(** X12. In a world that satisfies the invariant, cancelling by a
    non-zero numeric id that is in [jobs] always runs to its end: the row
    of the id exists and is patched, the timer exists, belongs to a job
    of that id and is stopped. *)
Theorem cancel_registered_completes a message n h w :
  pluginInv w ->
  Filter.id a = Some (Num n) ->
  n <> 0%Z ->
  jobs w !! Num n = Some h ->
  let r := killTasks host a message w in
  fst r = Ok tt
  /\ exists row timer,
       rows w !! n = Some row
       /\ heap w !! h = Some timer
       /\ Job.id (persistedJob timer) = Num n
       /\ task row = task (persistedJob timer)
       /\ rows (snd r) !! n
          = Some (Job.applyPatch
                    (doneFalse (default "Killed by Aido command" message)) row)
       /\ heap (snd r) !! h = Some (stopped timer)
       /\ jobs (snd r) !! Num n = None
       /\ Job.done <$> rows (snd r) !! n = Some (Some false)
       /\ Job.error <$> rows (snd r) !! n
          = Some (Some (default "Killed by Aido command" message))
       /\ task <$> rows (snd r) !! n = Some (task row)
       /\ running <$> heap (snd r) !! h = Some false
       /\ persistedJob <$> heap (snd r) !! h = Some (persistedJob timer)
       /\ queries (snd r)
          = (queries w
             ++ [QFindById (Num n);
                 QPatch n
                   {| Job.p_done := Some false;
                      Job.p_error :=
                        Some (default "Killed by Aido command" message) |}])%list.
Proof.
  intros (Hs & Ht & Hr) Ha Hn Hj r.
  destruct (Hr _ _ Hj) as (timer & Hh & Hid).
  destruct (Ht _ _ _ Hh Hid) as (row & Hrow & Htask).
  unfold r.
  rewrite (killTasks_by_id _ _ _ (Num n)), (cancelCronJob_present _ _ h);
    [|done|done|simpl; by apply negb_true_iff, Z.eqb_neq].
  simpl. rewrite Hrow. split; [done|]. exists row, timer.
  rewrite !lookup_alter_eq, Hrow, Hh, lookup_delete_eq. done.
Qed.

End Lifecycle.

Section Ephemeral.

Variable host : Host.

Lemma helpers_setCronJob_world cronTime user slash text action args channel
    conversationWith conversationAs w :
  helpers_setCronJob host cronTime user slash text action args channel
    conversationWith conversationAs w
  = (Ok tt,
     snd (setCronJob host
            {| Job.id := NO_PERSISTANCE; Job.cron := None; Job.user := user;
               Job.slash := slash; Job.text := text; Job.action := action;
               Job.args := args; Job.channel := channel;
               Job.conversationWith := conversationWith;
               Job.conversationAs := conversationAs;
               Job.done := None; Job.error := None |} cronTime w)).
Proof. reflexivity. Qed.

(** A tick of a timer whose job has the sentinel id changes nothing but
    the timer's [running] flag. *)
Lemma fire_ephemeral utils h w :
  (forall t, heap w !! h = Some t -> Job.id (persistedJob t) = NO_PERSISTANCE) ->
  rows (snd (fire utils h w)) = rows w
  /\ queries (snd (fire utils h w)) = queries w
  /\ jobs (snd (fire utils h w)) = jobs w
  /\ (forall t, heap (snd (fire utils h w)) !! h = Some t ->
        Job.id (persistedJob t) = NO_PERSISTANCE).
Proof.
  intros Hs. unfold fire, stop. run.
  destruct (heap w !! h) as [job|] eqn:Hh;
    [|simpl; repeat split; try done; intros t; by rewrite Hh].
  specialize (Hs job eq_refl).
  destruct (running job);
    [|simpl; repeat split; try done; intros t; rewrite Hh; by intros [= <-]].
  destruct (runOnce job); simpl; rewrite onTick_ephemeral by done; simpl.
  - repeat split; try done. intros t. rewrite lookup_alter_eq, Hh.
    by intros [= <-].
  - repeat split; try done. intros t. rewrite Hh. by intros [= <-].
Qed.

--

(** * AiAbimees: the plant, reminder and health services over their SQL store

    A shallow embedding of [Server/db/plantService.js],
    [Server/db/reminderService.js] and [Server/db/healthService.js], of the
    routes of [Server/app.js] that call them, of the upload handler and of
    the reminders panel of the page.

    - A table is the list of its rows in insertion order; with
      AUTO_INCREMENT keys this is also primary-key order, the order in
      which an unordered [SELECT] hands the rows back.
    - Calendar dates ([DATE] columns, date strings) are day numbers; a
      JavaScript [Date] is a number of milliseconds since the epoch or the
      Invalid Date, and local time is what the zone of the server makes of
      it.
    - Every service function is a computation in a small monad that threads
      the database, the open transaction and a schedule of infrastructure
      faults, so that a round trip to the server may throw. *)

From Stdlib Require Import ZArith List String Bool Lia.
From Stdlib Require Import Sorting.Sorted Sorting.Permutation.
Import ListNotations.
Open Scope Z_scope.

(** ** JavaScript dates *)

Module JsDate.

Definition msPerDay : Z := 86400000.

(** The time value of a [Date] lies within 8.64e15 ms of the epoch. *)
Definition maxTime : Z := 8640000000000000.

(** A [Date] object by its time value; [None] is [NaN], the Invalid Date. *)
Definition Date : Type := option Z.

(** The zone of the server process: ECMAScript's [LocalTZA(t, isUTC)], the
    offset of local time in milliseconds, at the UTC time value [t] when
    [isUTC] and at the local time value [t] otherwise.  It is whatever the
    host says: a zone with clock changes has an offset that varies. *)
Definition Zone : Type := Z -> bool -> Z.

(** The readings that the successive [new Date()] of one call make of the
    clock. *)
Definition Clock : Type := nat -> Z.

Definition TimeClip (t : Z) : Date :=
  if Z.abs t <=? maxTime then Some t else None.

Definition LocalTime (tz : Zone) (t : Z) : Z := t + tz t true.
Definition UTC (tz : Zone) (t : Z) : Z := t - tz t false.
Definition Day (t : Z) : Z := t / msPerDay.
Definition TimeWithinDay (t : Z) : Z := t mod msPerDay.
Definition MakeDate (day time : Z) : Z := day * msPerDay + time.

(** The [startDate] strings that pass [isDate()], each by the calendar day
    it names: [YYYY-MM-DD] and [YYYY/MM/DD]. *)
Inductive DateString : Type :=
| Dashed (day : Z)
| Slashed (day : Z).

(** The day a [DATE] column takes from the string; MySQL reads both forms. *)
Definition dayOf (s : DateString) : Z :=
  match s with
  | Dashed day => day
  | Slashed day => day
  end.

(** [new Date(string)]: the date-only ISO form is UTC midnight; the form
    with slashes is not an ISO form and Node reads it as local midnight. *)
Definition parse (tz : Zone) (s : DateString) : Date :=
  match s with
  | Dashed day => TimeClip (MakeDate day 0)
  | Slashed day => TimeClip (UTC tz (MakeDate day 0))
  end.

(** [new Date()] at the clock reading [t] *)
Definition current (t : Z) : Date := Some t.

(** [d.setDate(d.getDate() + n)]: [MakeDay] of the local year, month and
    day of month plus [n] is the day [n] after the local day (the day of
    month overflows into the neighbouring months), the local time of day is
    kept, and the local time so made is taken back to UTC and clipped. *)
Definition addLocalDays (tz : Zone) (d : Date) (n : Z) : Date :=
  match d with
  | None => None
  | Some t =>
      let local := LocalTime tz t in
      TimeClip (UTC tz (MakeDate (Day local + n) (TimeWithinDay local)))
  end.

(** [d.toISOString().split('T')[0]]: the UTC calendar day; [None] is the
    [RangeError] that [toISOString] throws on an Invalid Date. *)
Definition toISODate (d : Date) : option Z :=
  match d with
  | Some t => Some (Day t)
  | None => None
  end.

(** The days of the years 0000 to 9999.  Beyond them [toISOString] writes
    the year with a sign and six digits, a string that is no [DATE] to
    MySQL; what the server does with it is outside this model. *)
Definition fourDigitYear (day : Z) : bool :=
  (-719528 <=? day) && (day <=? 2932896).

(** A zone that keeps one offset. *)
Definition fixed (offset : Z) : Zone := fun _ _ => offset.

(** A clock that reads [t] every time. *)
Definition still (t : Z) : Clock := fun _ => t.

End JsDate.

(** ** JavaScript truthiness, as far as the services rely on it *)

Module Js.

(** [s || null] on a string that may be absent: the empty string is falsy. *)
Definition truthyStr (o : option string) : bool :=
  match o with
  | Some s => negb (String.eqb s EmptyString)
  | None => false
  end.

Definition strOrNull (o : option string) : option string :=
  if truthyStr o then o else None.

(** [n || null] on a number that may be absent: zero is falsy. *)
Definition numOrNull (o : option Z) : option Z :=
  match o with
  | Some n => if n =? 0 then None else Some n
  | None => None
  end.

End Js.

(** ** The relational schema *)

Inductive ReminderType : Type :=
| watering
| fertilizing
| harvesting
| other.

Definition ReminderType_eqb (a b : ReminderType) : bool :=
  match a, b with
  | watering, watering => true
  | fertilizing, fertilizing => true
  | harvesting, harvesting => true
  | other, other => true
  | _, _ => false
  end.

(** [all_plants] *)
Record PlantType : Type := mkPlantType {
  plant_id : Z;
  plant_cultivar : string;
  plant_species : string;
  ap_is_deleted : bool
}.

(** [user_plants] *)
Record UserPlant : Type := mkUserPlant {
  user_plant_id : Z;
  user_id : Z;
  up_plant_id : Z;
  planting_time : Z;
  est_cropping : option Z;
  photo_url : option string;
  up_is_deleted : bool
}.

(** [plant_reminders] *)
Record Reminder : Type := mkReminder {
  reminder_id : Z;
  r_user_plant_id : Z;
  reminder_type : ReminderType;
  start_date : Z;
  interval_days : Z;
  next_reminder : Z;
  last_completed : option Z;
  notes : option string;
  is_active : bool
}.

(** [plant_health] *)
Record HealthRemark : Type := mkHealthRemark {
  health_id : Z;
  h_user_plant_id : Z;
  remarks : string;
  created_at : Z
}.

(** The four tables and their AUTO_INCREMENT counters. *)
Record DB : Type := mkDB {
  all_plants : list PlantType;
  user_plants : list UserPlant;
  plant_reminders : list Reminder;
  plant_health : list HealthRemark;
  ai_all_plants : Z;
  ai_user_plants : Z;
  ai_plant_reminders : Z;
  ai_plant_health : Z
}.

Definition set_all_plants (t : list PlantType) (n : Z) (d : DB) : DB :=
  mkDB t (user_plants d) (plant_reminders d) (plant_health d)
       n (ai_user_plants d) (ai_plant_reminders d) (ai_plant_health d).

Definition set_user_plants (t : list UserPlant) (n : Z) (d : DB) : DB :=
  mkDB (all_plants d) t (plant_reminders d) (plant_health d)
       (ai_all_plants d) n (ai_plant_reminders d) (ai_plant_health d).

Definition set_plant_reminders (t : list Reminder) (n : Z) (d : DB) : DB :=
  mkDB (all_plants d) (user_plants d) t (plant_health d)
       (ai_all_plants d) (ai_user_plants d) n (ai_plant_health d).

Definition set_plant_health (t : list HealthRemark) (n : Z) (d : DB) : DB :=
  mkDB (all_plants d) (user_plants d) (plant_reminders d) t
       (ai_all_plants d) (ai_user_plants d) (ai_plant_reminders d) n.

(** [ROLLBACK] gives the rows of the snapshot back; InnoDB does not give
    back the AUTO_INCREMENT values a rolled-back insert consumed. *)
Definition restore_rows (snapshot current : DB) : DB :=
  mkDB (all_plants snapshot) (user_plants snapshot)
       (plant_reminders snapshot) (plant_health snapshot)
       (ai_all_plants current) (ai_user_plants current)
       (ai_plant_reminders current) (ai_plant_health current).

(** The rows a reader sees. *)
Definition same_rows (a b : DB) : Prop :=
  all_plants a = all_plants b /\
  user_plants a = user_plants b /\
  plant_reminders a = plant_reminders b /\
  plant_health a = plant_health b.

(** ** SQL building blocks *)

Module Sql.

--

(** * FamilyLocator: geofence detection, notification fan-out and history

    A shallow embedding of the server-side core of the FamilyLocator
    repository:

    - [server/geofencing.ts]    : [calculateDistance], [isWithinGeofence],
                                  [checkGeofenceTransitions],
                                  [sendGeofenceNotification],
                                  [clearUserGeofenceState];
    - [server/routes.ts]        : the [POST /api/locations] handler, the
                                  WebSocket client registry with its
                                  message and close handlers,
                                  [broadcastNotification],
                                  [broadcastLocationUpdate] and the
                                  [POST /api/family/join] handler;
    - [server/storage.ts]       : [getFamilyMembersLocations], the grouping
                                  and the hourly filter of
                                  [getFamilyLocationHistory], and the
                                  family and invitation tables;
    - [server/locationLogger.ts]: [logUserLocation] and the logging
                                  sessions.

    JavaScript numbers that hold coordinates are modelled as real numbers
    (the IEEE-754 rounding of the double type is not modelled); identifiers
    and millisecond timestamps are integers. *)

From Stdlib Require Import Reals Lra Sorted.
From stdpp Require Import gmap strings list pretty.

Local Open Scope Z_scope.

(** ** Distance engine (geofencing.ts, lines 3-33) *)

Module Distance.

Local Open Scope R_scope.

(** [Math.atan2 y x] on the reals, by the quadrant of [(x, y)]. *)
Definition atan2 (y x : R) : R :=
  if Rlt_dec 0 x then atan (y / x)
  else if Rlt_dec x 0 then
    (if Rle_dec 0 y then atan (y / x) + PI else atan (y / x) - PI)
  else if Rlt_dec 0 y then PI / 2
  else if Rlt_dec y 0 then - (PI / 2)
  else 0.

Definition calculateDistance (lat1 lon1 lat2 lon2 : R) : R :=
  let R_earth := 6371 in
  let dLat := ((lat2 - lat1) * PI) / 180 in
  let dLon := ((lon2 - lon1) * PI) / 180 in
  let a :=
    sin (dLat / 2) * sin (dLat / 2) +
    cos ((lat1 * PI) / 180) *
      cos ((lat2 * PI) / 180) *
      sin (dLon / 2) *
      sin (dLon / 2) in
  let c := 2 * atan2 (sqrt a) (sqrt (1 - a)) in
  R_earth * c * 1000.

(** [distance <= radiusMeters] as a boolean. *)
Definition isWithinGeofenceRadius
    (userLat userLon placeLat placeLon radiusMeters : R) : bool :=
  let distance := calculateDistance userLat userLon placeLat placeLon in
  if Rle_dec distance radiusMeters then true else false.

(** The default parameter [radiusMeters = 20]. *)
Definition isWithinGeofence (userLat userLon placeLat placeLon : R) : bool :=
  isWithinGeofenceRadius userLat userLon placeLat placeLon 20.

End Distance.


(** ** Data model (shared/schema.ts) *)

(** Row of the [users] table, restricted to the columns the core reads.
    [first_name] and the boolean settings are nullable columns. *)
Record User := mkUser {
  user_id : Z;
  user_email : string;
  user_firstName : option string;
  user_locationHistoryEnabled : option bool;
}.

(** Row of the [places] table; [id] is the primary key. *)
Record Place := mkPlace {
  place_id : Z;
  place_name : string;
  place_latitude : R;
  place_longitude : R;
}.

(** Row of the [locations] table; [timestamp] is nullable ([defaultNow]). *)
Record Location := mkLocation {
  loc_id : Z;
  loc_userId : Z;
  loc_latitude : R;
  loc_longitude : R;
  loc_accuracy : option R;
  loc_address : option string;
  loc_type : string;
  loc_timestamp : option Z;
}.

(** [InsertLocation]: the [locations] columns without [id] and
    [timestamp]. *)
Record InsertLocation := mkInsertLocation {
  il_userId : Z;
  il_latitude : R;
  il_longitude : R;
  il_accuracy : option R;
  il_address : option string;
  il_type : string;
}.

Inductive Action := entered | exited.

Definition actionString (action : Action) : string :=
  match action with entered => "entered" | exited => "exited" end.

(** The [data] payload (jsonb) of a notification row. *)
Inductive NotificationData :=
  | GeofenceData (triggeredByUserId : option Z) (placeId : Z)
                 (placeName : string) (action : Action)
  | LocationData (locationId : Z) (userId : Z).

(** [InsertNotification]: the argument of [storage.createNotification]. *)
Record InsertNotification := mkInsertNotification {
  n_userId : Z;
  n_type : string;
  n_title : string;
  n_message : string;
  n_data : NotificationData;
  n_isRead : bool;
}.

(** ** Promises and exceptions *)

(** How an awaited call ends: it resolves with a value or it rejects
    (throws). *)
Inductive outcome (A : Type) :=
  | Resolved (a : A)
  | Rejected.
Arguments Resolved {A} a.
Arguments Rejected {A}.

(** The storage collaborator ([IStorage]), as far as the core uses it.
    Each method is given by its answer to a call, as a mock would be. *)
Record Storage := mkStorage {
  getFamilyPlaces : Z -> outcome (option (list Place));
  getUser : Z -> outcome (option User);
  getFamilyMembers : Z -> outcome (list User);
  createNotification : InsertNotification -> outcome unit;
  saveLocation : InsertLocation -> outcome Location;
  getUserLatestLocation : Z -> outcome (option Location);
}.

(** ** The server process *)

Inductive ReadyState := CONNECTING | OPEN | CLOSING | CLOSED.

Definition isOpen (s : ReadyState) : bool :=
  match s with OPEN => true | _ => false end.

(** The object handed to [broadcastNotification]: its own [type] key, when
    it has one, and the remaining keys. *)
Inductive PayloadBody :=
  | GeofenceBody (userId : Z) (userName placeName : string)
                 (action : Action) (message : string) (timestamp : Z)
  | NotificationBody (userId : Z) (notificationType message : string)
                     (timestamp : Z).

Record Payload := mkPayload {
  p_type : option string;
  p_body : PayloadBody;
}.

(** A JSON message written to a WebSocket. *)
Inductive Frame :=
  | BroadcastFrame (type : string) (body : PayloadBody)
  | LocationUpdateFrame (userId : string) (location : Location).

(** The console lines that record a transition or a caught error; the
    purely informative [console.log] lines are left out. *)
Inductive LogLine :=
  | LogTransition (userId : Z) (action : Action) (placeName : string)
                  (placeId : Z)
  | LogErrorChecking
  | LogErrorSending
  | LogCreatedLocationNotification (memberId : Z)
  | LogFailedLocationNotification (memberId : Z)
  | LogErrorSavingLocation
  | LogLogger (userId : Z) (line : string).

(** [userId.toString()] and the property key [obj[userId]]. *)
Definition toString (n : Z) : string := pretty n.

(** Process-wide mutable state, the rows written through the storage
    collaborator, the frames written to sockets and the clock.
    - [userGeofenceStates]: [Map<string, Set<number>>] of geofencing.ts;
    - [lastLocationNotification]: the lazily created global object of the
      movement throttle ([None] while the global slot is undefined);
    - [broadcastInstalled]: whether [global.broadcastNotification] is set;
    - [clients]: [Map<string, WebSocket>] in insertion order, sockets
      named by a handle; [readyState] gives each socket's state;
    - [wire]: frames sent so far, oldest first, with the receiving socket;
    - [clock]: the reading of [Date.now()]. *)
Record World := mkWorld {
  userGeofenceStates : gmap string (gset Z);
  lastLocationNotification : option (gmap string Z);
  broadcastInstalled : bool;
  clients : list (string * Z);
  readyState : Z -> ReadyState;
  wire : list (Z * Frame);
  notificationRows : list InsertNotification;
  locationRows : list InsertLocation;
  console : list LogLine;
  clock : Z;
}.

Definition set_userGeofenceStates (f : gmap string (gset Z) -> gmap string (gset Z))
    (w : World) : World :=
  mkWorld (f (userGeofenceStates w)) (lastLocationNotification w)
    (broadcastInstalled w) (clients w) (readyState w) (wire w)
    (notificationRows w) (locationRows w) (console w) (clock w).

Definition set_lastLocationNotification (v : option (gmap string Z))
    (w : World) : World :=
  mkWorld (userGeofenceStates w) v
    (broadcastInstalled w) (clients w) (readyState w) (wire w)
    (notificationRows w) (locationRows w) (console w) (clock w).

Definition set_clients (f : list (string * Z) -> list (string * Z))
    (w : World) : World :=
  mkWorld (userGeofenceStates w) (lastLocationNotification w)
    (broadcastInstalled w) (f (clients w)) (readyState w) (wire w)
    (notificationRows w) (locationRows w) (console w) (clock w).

BRIEF :: Give the number of lines above that contain "conversationAs", and nothing more.

TASK OUTPUT :: 3